(** Across every sequence of calls that ask for a dynamic state, set an
    order, submit a handle, complete a task or transfer successors, started
    on a graph that satisfies the ledger and has handed out nothing, every
    task is handed out at most once: if all calls return, the tasks spawned
    and the tasks returned for bypass are pairwise distinct, and they are the
    tasks that [release_bypass] handed out; if a call stops, no task was
    handed out twice up to there and every task spawned was handed out.  The
    node heap stays below 2^64 nodes. *)
Theorem each_task_handed_out_once (fuel : nat) (ops : list operation) (m : machine) :
  ledger m ->
  trace m = [] ->
  Z.of_nat (size (nodes m) + length ops) < 2 ^ 64 - 1 ->
  match perform_all fuel ops [] m with
  | Done returned m' =>
      NoDup (spawned (trace m') ++ returned) /\
      spawned (trace m') ++ returned ≡ₚ bypassed (trace m')
  | Abort _ m' =>
      NoDup (spawned (trace m')) /\ NoDup (bypassed (trace m')) /\
      spawned (trace m') ⊆+ bypassed (trace m')
  end.
Proof.
  intros L Htr Hsize.
  pose proof (perform_all_settled fuel ops [] m L Hsize) as Hrun.
  rewrite Htr in Hrun. specialize (Hrun (reflexivity _)).
  destruct (perform_all fuel ops [] m) as [returned m' | f m'].
  - destruct Hrun as [L' Hperm]. split; [| exact Hperm].
    rewrite Hperm. apply (ledger_once m' L').
  - destruct Hrun as [Hnd Hsub]. split; [| split; assumption].
    destruct (submseteq_Permutation _ _ Hsub) as [k Hk]. rewrite Hk in Hnd.
    apply NoDup_app in Hnd as [Hnd _]. exact Hnd.
Qed.

Lemma each_task_handed_out_once_witness :
  exists m',
    perform_all 3 [GetState 1; GetState 2; SetOrder 1 2; Submit 2; Complete 1] []
      unlinked_tasks = Done [2%positive] m' /\
    NoDup (spawned (trace m') ++ [2%positive]).
Proof.
  assert (Hc : exists mc,
    perform_all 3 [GetState 1; GetState 2; SetOrder 1 2; Submit 2; Complete 1] []
      unlinked_tasks = Done [2%positive] mc)
    by (eexists; vm_compute; reflexivity).
  destruct Hc as (mc & Hc).
  pose proof (each_task_handed_out_once 3
    [GetState 1; GetState 2; SetOrder 1 2; Submit 2; Complete 1] unlinked_tasks
    ledger_unlinked_tasks eq_refl) as H.
  rewrite Hc in H. destruct H as [Hnd _]; [vm_compute; reflexivity |].
  exists mc. split; [exact Hc | exact Hnd].
Defined.

(** ** The ledger as an invariant of the calls *)



(** ** What a transfer leaves alone *)


(** * Completion handles: assignment from a task handle *)

(** [operator=(const task_handle&)] on a handle that owns a task with a
    dynamic state: an empty completion handle comes to track that state and
    takes one reference on it; a completion handle that tracked that state
    already releases it first and reserves it again, so that the count, the
    states and the handles are as before. *)
Theorem assign_from_task_handle (fuel : nat) (m : machine) (this th t s : positive)
    (tk : task_handle_task.t) (x : task_dynamic_state.t) :
  task_handles m !! th = Some (Some t) ->
  tasks m !! t = Some tk ->
  task_handle_task.m_dynamic_state tk = Some s ->
  states m !! s = Some x ->
  (completion_handles m !! this = Some None ->
   0 <= task_dynamic_state.m_num_references x < 2 ^ 64 - 1 ->
   task_completion_handle_assign_task_handle fuel this th m
     = Done tt (log (StateReserve s)
         (set_states (insert s (with_references
                                  (task_dynamic_state.m_num_references x + 1) x))
            (set_completion_handles (insert this (Some s)) m)))) /\
  (completion_handles m !! this = Some (Some s) ->
   2 <= task_dynamic_state.m_num_references x < 2 ^ 64 ->
   exists m',
     task_completion_handle_assign_task_handle (S fuel) this th m = Done tt m' /\
     states m' = states m /\ completion_handles m' = completion_handles m /\
     tasks m' = tasks m /\
     trace m' = trace m ++ [StateRelease s; StateReserve s]).
Proof.
  intros Hth Ht Hd Hs.
  assert (Hbool : task_handle_bool th m = Done true m).
  { unfold task_handle_bool. munfold. rewrite Hth.
    rewrite bool_decide_eq_true_2 by done. reflexivity. }
  split.
  - intros Hthis Hr.
    unfold task_completion_handle_assign_task_handle, task_dynamic_state_reserve.
    unfold bind at 1. rewrite Hbool. munfold. msimp. rewrite Hthis. mproj.
    rewrite Hth. mproj.
    rewrite (get_dynamic_state_present m t tk Ht s Hd). msimp.
    rewrite Hs. rewrite wrap64_small by lia. reflexivity.
  - intros Hthis Hr.
    assert (Hn : ~ on_last_reference x).
    { unfold on_last_reference. rewrite wrap64_small by lia. lia. }
    eexists. split.
    { unfold task_completion_handle_assign_task_handle, task_dynamic_state_reserve.
      unfold bind at 1. rewrite Hbool. munfold. msimp. rewrite Hthis.
      rewrite (release_shared fuel m s x Hs Hn).
      assert (task_handles (decremented s x m) !! th = Some (Some t)) as -> by exact Hth.
      mproj.
      rewrite (get_dynamic_state_present (decremented s x m) t tk Ht s Hd). msimp.
      unfold decremented. msimp. reflexivity. }
    unfold decremented. mproj.
    rewrite (wrap64_small (task_dynamic_state.m_num_references x - 1)) by lia.
    rewrite wrap64_small by lia.
    rewrite insert_insert_eq, <- app_assoc.
    split; [| split; [| done]].
    + apply insert_id. rewrite Hs. f_equal. destruct x as [a b c d e].
      unfold with_references. mproj. f_equal. lia.
    + apply insert_id. exact Hthis.
Qed.

(** The machine [live_predecessor] with the empty completion handle 5. *)
Definition empty_completion_handle : machine :=
  set_completion_handles (insert 5%positive None) live_predecessor.

Lemma assign_from_task_handle_witness :
  exists m',
    task_completion_handle_assign_task_handle 1 5 1 empty_completion_handle = Done tt m' /\
    completion_handles m' !! 5%positive = Some (Some 2%positive).
Proof.
  destruct (assign_from_task_handle 1 empty_completion_handle 5 1 2 2
              (task_handle_task.mk 9%positive (Some 2%positive))
              (task_dynamic_state.mk (Some 2%positive) NullPtr None None 1))
    as [H _]; [reflexivity | reflexivity | reflexivity | reflexivity |].
  eexists. split; [apply H; [reflexivity | simpl; lia] | reflexivity].
Defined.

(** * A transfer into a sealed state *)

Lemma lseg_completed_not_list h l :
  forall p, lseg h p COMPLETED_FLAG l -> forall l', ~ is_list h p l'.
Proof.
  induction l as [| a l IH]; intros p Hseg l' Hl.
  - inversion Hseg; subst. exact (is_list_completed_inv h l' Hl).
  - inversion Hseg as [| n x q l0 Hn Hrest]; subst.
    apply is_list_node_inv in Hl as (x2 & l2 & -> & Hn2 & Hl2).
    rewrite Hn in Hn2. injection Hn2 as <-. exact (IH _ Hrest _ Hl2).
Qed.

________

*Goal of the exercise*:
From the first line above through the line that contains "task is handed", quote each line exactly. Output nothing more.

*Completed task*:
(** Across every sequence of calls that ask for a dynamic state, set an
    order, submit a handle, complete a task or transfer successors, started
    on a graph that satisfies the ledger and has handed out nothing, every
    task is handed out at most once: if all calls return, the tasks spawned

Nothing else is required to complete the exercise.